┏━━

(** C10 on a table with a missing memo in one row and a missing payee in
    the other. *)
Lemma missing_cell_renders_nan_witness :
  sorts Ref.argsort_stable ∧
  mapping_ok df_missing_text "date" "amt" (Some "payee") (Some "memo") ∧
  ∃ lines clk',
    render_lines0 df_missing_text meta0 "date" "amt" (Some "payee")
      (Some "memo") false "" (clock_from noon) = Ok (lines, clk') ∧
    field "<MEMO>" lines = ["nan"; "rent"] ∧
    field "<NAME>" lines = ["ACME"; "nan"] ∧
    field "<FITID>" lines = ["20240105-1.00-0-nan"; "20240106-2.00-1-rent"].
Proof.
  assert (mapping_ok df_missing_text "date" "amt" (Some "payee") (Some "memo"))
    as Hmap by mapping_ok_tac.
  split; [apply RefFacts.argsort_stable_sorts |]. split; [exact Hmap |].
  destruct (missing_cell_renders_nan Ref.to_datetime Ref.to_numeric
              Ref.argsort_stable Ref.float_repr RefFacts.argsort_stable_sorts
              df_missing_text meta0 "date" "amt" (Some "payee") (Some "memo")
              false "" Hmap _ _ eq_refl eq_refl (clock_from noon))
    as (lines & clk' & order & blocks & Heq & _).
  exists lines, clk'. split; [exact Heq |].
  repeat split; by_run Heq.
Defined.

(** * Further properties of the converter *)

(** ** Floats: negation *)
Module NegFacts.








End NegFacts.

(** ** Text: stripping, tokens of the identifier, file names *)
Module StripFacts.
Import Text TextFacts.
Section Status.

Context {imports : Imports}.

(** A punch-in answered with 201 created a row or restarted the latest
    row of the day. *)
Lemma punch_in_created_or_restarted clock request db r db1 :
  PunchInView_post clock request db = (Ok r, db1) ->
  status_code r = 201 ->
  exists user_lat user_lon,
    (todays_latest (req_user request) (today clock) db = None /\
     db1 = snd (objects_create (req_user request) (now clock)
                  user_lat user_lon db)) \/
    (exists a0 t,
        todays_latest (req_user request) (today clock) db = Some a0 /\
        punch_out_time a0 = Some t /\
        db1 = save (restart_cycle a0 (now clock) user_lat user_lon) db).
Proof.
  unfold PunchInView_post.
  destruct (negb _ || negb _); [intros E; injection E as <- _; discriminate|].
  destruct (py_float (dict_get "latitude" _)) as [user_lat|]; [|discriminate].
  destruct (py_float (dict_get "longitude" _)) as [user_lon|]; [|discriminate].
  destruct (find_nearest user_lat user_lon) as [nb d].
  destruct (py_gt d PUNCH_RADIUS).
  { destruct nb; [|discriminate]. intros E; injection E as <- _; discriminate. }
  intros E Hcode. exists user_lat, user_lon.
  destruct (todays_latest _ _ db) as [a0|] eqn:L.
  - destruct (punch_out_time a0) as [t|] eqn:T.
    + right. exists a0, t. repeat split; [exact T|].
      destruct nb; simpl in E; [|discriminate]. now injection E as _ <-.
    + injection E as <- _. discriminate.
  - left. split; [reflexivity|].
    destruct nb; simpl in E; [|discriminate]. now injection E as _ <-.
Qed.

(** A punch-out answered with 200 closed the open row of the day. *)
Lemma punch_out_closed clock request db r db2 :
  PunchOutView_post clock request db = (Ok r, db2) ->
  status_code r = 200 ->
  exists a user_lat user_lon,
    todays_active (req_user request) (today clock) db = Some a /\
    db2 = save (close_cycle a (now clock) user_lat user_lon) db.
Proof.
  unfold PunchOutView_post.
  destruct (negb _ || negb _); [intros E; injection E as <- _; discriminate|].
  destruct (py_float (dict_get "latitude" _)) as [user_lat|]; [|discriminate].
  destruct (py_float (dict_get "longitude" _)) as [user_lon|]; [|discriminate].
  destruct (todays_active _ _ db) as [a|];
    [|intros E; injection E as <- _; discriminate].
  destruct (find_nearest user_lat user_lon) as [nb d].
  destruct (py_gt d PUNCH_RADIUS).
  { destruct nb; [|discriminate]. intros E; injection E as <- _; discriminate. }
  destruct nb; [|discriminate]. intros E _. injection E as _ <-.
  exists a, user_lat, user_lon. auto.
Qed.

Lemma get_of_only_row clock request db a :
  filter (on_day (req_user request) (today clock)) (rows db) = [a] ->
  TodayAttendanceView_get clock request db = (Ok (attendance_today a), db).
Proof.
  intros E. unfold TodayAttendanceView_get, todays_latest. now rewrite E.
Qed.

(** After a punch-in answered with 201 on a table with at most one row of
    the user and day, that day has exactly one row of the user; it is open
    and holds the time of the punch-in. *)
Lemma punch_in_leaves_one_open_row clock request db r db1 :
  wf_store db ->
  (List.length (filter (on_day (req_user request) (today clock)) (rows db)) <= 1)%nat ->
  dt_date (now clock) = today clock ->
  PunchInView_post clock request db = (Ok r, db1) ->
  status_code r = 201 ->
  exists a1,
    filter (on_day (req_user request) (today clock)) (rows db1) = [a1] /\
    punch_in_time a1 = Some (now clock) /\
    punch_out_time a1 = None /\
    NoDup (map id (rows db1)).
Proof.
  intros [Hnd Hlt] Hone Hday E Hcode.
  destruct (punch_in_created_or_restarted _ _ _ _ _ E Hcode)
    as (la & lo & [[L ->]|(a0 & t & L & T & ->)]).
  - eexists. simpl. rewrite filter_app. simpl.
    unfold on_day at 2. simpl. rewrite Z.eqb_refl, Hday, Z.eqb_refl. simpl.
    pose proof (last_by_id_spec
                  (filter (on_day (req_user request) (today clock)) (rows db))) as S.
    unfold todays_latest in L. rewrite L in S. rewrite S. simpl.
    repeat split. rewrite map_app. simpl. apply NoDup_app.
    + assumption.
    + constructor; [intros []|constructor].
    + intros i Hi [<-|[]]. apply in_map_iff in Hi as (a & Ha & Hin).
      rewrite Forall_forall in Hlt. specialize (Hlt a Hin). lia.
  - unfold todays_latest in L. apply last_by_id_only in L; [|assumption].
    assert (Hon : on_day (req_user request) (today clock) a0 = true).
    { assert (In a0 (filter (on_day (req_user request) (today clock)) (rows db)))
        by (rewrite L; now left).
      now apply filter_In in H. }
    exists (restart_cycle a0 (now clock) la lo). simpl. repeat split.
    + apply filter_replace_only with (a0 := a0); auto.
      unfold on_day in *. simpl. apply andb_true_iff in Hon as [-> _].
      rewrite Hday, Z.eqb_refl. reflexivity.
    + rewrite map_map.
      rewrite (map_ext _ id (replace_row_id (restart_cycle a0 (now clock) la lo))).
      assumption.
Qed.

┗━━

### Instructions to follow
Each and every entry needs to be repeated exactly.

### Task solution
(** C10 on a table with a missing memo in one row and a missing payee in
    the other. *)
Lemma missing_cell_renders_nan_witness :
  sorts Ref.argsort_stable ∧
  mapping_ok df_missing_text "date" "amt" (Some "payee") (Some "memo") ∧
  ∃ lines clk',
    render_lines0 df_missing_text meta0 "date" "amt" (Some "payee")
      (Some "memo") false "" (clock_from noon) = Ok (lines, clk') ∧
    field "<MEMO>" lines = ["nan"; "rent"] ∧
    field "<NAME>" lines = ["ACME"; "nan"] ∧
    field "<FITID>" lines = ["20240105-1.00-0-nan"; "20240106-2.00-1-rent"].
Proof.
  assert (mapping_ok df_missing_text "date" "amt" (Some "payee") (Some "memo"))
    as Hmap by mapping_ok_tac.
  split; [apply RefFacts.argsort_stable_sorts |]. split; [exact Hmap |].
  destruct (missing_cell_renders_nan Ref.to_datetime Ref.to_numeric
              Ref.argsort_stable Ref.float_repr RefFacts.argsort_stable_sorts
              df_missing_text meta0 "date" "amt" (Some "payee") (Some "memo")
              false "" Hmap _ _ eq_refl eq_refl (clock_from noon))
    as (lines & clk' & order & blocks & Heq & _).
  exists lines, clk'. split; [exact Heq |].
  repeat split; by_run Heq.
Defined.

(** * Further properties of the converter *)

(** ** Floats: negation *)
Module NegFacts.








End NegFacts.

(** ** Text: stripping, tokens of the identifier, file names *)
Module StripFacts.
Import Text TextFacts.
Section Status.

Context {imports : Imports}.

(** A punch-in answered with 201 created a row or restarted the latest
    row of the day. *)
Lemma punch_in_created_or_restarted clock request db r db1 :
  PunchInView_post clock request db = (Ok r, db1) ->
  status_code r = 201 ->
  exists user_lat user_lon,
    (todays_latest (req_user request) (today clock) db = None /\
     db1 = snd (objects_create (req_user request) (now clock)
                  user_lat user_lon db)) \/
    (exists a0 t,
        todays_latest (req_user request) (today clock) db = Some a0 /\
        punch_out_time a0 = Some t /\
        db1 = save (restart_cycle a0 (now clock) user_lat user_lon) db).
Proof.
  unfold PunchInView_post.
  destruct (negb _ || negb _); [intros E; injection E as <- _; discriminate|].
  destruct (py_float (dict_get "latitude" _)) as [user_lat|]; [|discriminate].
  destruct (py_float (dict_get "longitude" _)) as [user_lon|]; [|discriminate].
  destruct (find_nearest user_lat user_lon) as [nb d].
  destruct (py_gt d PUNCH_RADIUS).
  { destruct nb; [|discriminate]. intros E; injection E as <- _; discriminate. }
  intros E Hcode. exists user_lat, user_lon.
  destruct (todays_latest _ _ db) as [a0|] eqn:L.
  - destruct (punch_out_time a0) as [t|] eqn:T.
    + right. exists a0, t. repeat split; [exact T|].
      destruct nb; simpl in E; [|discriminate]. now injection E as _ <-.
    + injection E as <- _. discriminate.
  - left. split; [reflexivity|].
    destruct nb; simpl in E; [|discriminate]. now injection E as _ <-.
Qed.

(** A punch-out answered with 200 closed the open row of the day. *)
Lemma punch_out_closed clock request db r db2 :
  PunchOutView_post clock request db = (Ok r, db2) ->
  status_code r = 200 ->
  exists a user_lat user_lon,
    todays_active (req_user request) (today clock) db = Some a /\
    db2 = save (close_cycle a (now clock) user_lat user_lon) db.
Proof.
  unfold PunchOutView_post.
  destruct (negb _ || negb _); [intros E; injection E as <- _; discriminate|].
  destruct (py_float (dict_get "latitude" _)) as [user_lat|]; [|discriminate].
  destruct (py_float (dict_get "longitude" _)) as [user_lon|]; [|discriminate].
  destruct (todays_active _ _ db) as [a|];
    [|intros E; injection E as <- _; discriminate].
  destruct (find_nearest user_lat user_lon) as [nb d].
  destruct (py_gt d PUNCH_RADIUS).
  { destruct nb; [|discriminate]. intros E; injection E as <- _; discriminate. }
  destruct nb; [|discriminate]. intros E _. injection E as _ <-.
  exists a, user_lat, user_lon. auto.
Qed.

Lemma get_of_only_row clock request db a :
  filter (on_day (req_user request) (today clock)) (rows db) = [a] ->
  TodayAttendanceView_get clock request db = (Ok (attendance_today a), db).
Proof.
  intros E. unfold TodayAttendanceView_get, todays_latest. now rewrite E.
Qed.

(** After a punch-in answered with 201 on a table with at most one row of
    the user and day, that day has exactly one row of the user; it is open
    and holds the time of the punch-in. *)
Lemma punch_in_leaves_one_open_row clock request db r db1 :
  wf_store db ->
  (List.length (filter (on_day (req_user request) (today clock)) (rows db)) <= 1)%nat ->
  dt_date (now clock) = today clock ->
  PunchInView_post clock request db = (Ok r, db1) ->
  status_code r = 201 ->
  exists a1,
    filter (on_day (req_user request) (today clock)) (rows db1) = [a1] /\
    punch_in_time a1 = Some (now clock) /\
    punch_out_time a1 = None /\
    NoDup (map id (rows db1)).
Proof.
  intros [Hnd Hlt] Hone Hday E Hcode.
  destruct (punch_in_created_or_restarted _ _ _ _ _ E Hcode)
    as (la & lo & [[L ->]|(a0 & t & L & T & ->)]).
  - eexists. simpl. rewrite filter_app. simpl.
    unfold on_day at 2. simpl. rewrite Z.eqb_refl, Hday, Z.eqb_refl. simpl.
    pose proof (last_by_id_spec
                  (filter (on_day (req_user request) (today clock)) (rows db))) as S.
    unfold todays_latest in L. rewrite L in S. rewrite S. simpl.
    repeat split. rewrite map_app. simpl. apply NoDup_app.
    + assumption.
    + constructor; [intros []|constructor].
    + intros i Hi [<-|[]]. apply in_map_iff in Hi as (a & Ha & Hin).
      rewrite Forall_forall in Hlt. specialize (Hlt a Hin). lia.
  - unfold todays_latest in L. apply last_by_id_only in L; [|assumption].
    assert (Hon : on_day (req_user request) (today clock) a0 = true).
    { assert (In a0 (filter (on_day (req_user request) (today clock)) (rows db)))
        by (rewrite L; now left).
      now apply filter_In in H. }
    exists (restart_cycle a0 (now clock) la lo). simpl. repeat split.
    + apply filter_replace_only with (a0 := a0); auto.
      unfold on_day in *. simpl. apply andb_true_iff in Hon as [-> _].
      rewrite Hday, Z.eqb_refl. reflexivity.
    + rewrite map_map.
      rewrite (map_ext _ id (replace_row_id (restart_cycle a0 (now clock) la lo))).
      assumption.
Qed.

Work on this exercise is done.